= Egidius (bishop of Reims) =

Egidius was a nobleman from Austrasia was a bishop of Reims (573-590). An influential person during the minority of King Childebert II, he favored an alliance with Chilperic I. In 575, along with Rauching, Bertefred and others, he was one of the regents.

Many of the dukes strongly opposed the influence of Queen Brunhilda held over her son King Childebert. Three of them—Rauching, Ursio, and Berthefrid—conspired to assassinate Childebert; Egidius was suspected of involvement, but escaped prosecution much to the anger of Childebert's uncle Guntram, who had provided shelter to Brunhilda and adopted Childebert as his own son and heir.

According to Gregory of Tours, in 590, Fredegund, Queen of Soissons, encompassed the assassination of Childebert.
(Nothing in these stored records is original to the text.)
(* ===== verification/Layer.v ===== *)
(** Layers over carriers (src/src/layer.rs): the byte stream between a Python
    layer and the carrier ([ChanIo], [LayerEnd], [chan_pair]).  The bounded
    channels are tokio's: an interface [Mpsc] with the documented behaviour of
    its operations, and an instance of it. *)
From S2P Require Import Prelude.

(** ** Bounded channels *)

Inductive poll (A : Type) := Pending | Ready (a : A).
Arguments Pending {A}.
Arguments Ready {A} a.

(** [mpsc]: a channel of byte messages with both of its ends.  [poll_recv] is
    the receiver's; [poll_reserve] is a poll of [reserve_owned] ([Ready true]: a
    permit, [Ready false]: the receiver is gone); [send] uses a permit;
    [clone_tx] and [drop_tx] change the number of live senders. *)
Class Mpsc : Type := {
  mpsc : Type;
  channel : nat -> mpsc;
  poll_recv : mpsc -> poll (option bytes) * mpsc;
  poll_reserve : mpsc -> poll bool;
  send : bytes -> mpsc -> mpsc;
  clone_tx : mpsc -> mpsc;
  drop_tx : mpsc -> mpsc;
  drop_rx : mpsc -> mpsc;
  (* the abstract view *)
  queue : mpsc -> list bytes;
  cap : mpsc -> nat;
  senders : mpsc -> nat;
  receiver : mpsc -> bool;
}.
Lemma stream_stats_ok st : exists o, stream_stats st = Ok o /\ object_of StreamStatsClass (stream_attrs st) o.
Proof.
  unfold stream_stats.
  edestruct (construct_fits StreamStatsClass) as (o & Ho & Hc & Hg); [| |exists o; split; [exact Ho|]].
  - reflexivity.
  - unfold StreamStatsClass, dc_fields. fits_all.
  - apply conforms_object; [vm_compute; reflexivity..|exact Hc|]. unfold stream_attrs. attrs_all Hg.
Qed.

Lemma post_init_ok c vs kind os :
  get_item vs "carrier" = Some (to_py kind) -> get_item vs "carrier_candidates" = Some (PList os) ->
  post_init (PInst c vs) =
    Ok (PInst c (set_item (set_item vs "carrier" (enum_opt CarrierKind kind)) "carrier_candidates" (PTuple os))).
Proof.
  intros Hc Ho. unfold post_init, alter_some.
  rewrite (alter_item_ok _ _ _ _ (enum_opt CarrierKind kind) Hc) by apply enum_of_opt. cbn [mbind PyResult_bind].
  rewrite (alter_item_ok _ _ _ (PList os) (PTuple os)); [done| |done]. by rewrite get_item_set.
Qed.

Lemma session_class_mem :
  "carrier" ∈ fd_name <$> dc_fields SessionStatsClass /\
  "carrier_candidates" ∈ fd_name <$> dc_fields SessionStatsClass.
Proof. split; apply (bool_decide_unpack _); vm_compute; done. Qed.
(* ------------------------------------------------------------------ *)
(** ** More on the fetcher, the handler and the test function *)

(** What the fetcher returns once the upstream has answered with success
    and a JSON body that is not [null]. *)
Lemma fetchWebflowPosts_ok (h : Host) (rq : request) (resp : response) (data : value) :
  fetchRequest h = Normal rq -> fetch h rq = Normal resp ->
  ok resp = true -> json resp = Some data -> nullish data = false ->
  fetchWebflowPosts h = Normal (or_else (get data "items") (VArr [])).
Proof.
  intros Hrq Hresp Hok Hjson Hdata. unfold fetchWebflowPosts.
  rewrite Hrq. cbn [bind]. rewrite Hresp. cbn [bind].
  rewrite Hok, Hjson. cbn [negb bind].
  now rewrite (get_dot_not_nullish data "items" Hdata).
Qed.

Lemma generateRSS_not_array (h : Host) (posts : value) :
  is_array posts = false -> generateRSS h posts = Throw TypeError.
Proof. destruct posts; (discriminate || reflexivity). Qed.

Lemma generateRSS_plain_records (h : Host) (posts : list value) :
  Forall (fun post => plain_record post = true) posts ->
  exists items,
    Forall2 (fun post item => renderItem h (clock h) post = Normal item) posts items
    /\ generateRSS h (VArr posts)
       = Normal (channelHead h (clock h) (escape_each (SITE_NAME h))
                             (escape_each (SITE_DESCRIPTION h))
                 ++ String.concat EmptyString items ++ channelTail).
Proof.
  intros Hplain.
  assert (Hitems : exists items,
            Forall2 (fun post item => renderItem h (clock h) post = Normal item)
                    posts items).
  { induction Hplain as [|post posts Hp _ (items & IH)]; [exists []; constructor|].
    destruct (renderItem_plain_record h (clock h) post Hp) as (item & Hitem).
    exists (item :: items). now constructor. }
  destruct Hitems as (items & HF). exists items. split; [exact HF|].
  rewrite generateRSS_VArr. apply mapM_Forall2 in HF. now rewrite HF.
Qed.

(** X15.  When the upstream answers with success and a JSON body (other
    than [null]) whose [items] field is falsy (absent, [null], [0],
    [false], the empty string), the handler answers 200 with the empty
    channel: the channel head directly followed by the channel tail,
    under the two headers set at the start. *)
Theorem handler_empty_channel_when_items_falsy
  {Req : Type} (h : Host) (req : Req) (res : Res)
  (rq : request) (resp : response) (data : value) :
  fetchRequest h = Normal rq -> fetch h rq = Normal resp ->
  ok resp = true -> json resp = Some data -> nullish data = false ->
  truthy (get data "items") = false ->
  res_sent (handler h req res)
  = (res_sent res
     ++ [{| sent_status := 200;
            sent_headers :=
              (res_headers res ++ [("Access-Control-Allow-Origin", "*")])
              ++ [("Content-Type", "application/rss+xml; charset=utf-8")];
            sent_body :=
              Text (channelHead h (clock h) (escape_each (SITE_NAME h))
                                (escape_each (SITE_DESCRIPTION h))
                    ++ channelTail) |}])%list
  /\ res_console (handler h req res) = res_console res.
Proof.
  intros Hrq Hresp Hok Hjson Hdata Hitems.
  assert (Hfeed : feed h = Normal (channelHead h (clock h) (escape_each (SITE_NAME h))
                                               (escape_each (SITE_DESCRIPTION h))
                                   ++ channelTail)).
  { unfold feed. rewrite (fetchWebflowPosts_ok h rq resp data Hrq Hresp Hok Hjson Hdata).
    unfold or_else. rewrite Hitems. cbn [bind]. now rewrite generateRSS_VArr. }
  rewrite handler_sent. unfold handler. now rewrite Hfeed.
Qed.

Lemma handler_empty_channel_when_items_falsy_witness :
  res_console (handler (sample_host (Normal empty_object_body)) tt fresh_res) = [].
Proof.
  apply (proj2 (handler_empty_channel_when_items_falsy
                  (sample_host (Normal empty_object_body)) tt fresh_res
                  sample_request empty_object_body (VObj [])
                  eq_refl eq_refl eq_refl eq_refl eq_refl eq_refl)).
Defined.
(** Element-wise binary operation on two arrays of the same length. *)
Fixpoint map2 {A B C : Type} (f : A -> B -> C) (u : list A) (v : list B)
  : list C :=
  match u, v with
  | a :: u', b :: v' => f a b :: map2 f u' v'
  | _, _ => []
  end.

(** [numpy.diff]: [out[i] = x[i+1] - x[i]]. *)
Fixpoint diff (x : list R) : list R :=
  match x with
  | a :: (b :: _) as t => (b - a) :: diff t
  | _ => []
  end.

(** [numpy.cumsum]: [out[0] = v[0]], [out[i] = out[i-1] + v[i]]. *)
Fixpoint cumsum_from (acc : R) (v : list R) : list R :=
  match v with
  | [] => []
  | a :: v' => (acc + a) :: cumsum_from (acc + a) v'
  end.

Definition cumsum (v : list R) : list R :=
  match v with
  | [] => []
  | a :: v' => a :: cumsum_from a v'
  end.

(** [u.dot(v)] *)
Fixpoint dot (u v : list R) : R :=
  match u, v with
  | a :: u', b :: v' => a * b + dot u' v'
  | _, _ => 0
  end.

End Np.
Import Np.

(** ** scipy.linalg.lstsq for a two-column system

    [lstsq] belongs to scipy, not to this package.  It is modelled by its
    documented result in exact arithmetic: the least-squares solution of
    minimum norm of [a p = b] (what the default [gelsd] driver computes
    through the pseudo-inverse), written out for two columns with
    [G = a^T a] and [t = a^T b]:
      - rank 2: [p = G^-1 t];
      - rank 1: [p = t / trace G];
      - rank 0: [p = 0].
    A rank-deficient matrix is no error for [lstsq].
    [lstsq_normal_equations], [lstsq_least_squares] and [lstsq_minimum_norm]
    below check the model against that description. *)

Module Linalg.

Definition column0 (a : list (R * R)) : list R := map fst a.
Definition column1 (a : list (R * R)) : list R := map snd a.

Definition gram_det (a : list (R * R)) : R :=
  dot (column0 a) (column0 a) * dot (column1 a) (column1 a)
  - dot (column0 a) (column1 a) * dot (column0 a) (column1 a).

Definition lstsq (a : list (R * R)) (b : list R) : R * R :=
  let u := column0 a in
  let v := column1 a in
  let s11 := dot u u in
  let s12 := dot u v in
  let s22 := dot v v in
  let t1 := dot u b in
  let t2 := dot v b in
  let det := s11 * s22 - s12 * s12 in
  if Req_dec_T det 0
  then if Req_dec_T (s11 + s22) 0
       then (0, 0)
       else (t1 / (s11 + s22), t2 / (s11 + s22))
  else ((s22 * t1 - s12 * t2) / det, (s11 * t2 - s12 * t1) / det).

(** Squared residual norm [|a p - b|^2]. *)
Fixpoint residual2 (a : list (R * R)) (b : list R) (p : R * R) : R :=
  match a, b with
  | (u, v) :: a', c :: b' =>
      (u * fst p + v * snd p - c) * (u * fst p + v * snd p - c)
      + residual2 a' b' p
  | _, _ => 0
  end.

End Linalg.
Import Linalg.

(** ** The fitter *)

Inductive error : Type :=
| ShapeMismatchError.

Inductive result (A : Type) : Type :=
| Ok (a : A)
| Raise (e : error).
Arguments Ok {A} a.
Arguments Raise {A} e.

(** Stable insertion of the pair [p] by ascending first component. *)
Fixpoint insert_by_x (p : R * R) (l : list (R * R)) : list (R * R) :=
  match l with
  | [] => [p]
  | q :: l' =>
      if Rle_dec (fst p) (fst q) then p :: l else q :: insert_by_x p l'
  end.

Definition sort_by_x (l : list (R * R)) : list (R * R) :=
  fold_right insert_by_x [] l.

(** Modelled from the spec: [skg._util.preprocess] is imported by
    [gauss.py] but is not among the sources.  The specification gives it as
    the Preprocessor: it takes two numeric sequences, rejects them with a
    ShapeMismatchError when their lengths disagree or when there are fewer
    than two samples, returns them as they are when [sorted] is set, and
    otherwise sorts both by ascending [x], keeping every [y] with its [x]. *)
Definition preprocess (x y : list R) (sorted : bool)
  : result (list R * list R) :=
  if negb (length x =? length y)%nat || (length x <? 2)%nat
  then Raise ShapeMismatchError
  else if sorted then Ok (x, y)
       else let l := sort_by_x (combine x y) in Ok (map fst l, map snd l).
(** * torch/utils/data/decorator.py

    A shallow embedding of the decorators of [torch.utils.data.decorator]
    and the properties they satisfy.

    The module is Python glue code: it reads and writes one global flag,
    mutates attributes of objects that are shared by reference, raises
    exceptions, and calls into code that lives elsewhere (the decorated
    classes and functions, [IterDataPipe.register_datapipe_as_function],
    [inspect.signature], [typing.get_type_hints], the [issubtype] methods of
    [torch.utils.data.typing]).  The embedding therefore is a state-and-error
    monad over an explicit interpreter state, and everything that is called
    but not defined in decorator.py is a member of the [Host] class. *)

From stdpp Require Import base option list gmap strings fin_maps.
From Stdlib Require Import ZArith Lia.

Local Open Scope string_scope.
Local Open Scope list_scope.

(** ** Python objects *)

(** Addresses of mutable objects. *)
Abbreviation loc := nat.

(** A class object; [cls_name] is its [__name__]. *)
Record pyclass := { cls_name : string }.

(** A function object; [fn_name] is its [__name__], [fn_id] tells apart
    functions that share a name. *)
Record pyfunc := { fn_name : string; fn_id : nat }.

Inductive value :=
| VNone
| VBool (b : bool)
| VInt (n : Z)
| VStr (s : string)
| VClass (c : pyclass)              (* a class: [isinstance(v, Type)] *)
| VFunction (f : pyfunc)            (* a plain function *)
| VNonDeterministic (l : loc)       (* an instance of [non_deterministic] *)
| VMethod (self : value) (name : string)  (* a bound method, [__self__ = self] *)
| VInstance (l : loc)               (* an instance of a host class *)
| VObject (id : nat).               (* any other object *)

(** Keyword arguments, in call order. *)
Abbreviation kwargs := (list (string * value)).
Egidius, a known friend of Fredegund's husband King Chilperic, was asked to explain how he had come to receive a number of villas from Chilperic. The documents supposedly showing King Chilperic's authorization proved to be forged. There was also a charge of bribery. Gregory describes the trial of Egidius in 590 for treason. Faced with additional documents and witnesses, Egidius was found guilty, but his life was spared. He was defrocked and exiled to Argentoratum (Strasbourg).

==Sources==
- Faber, Gustav. Merowingowie i Karolingowie, PWN, Warszawa 1994, p. 83.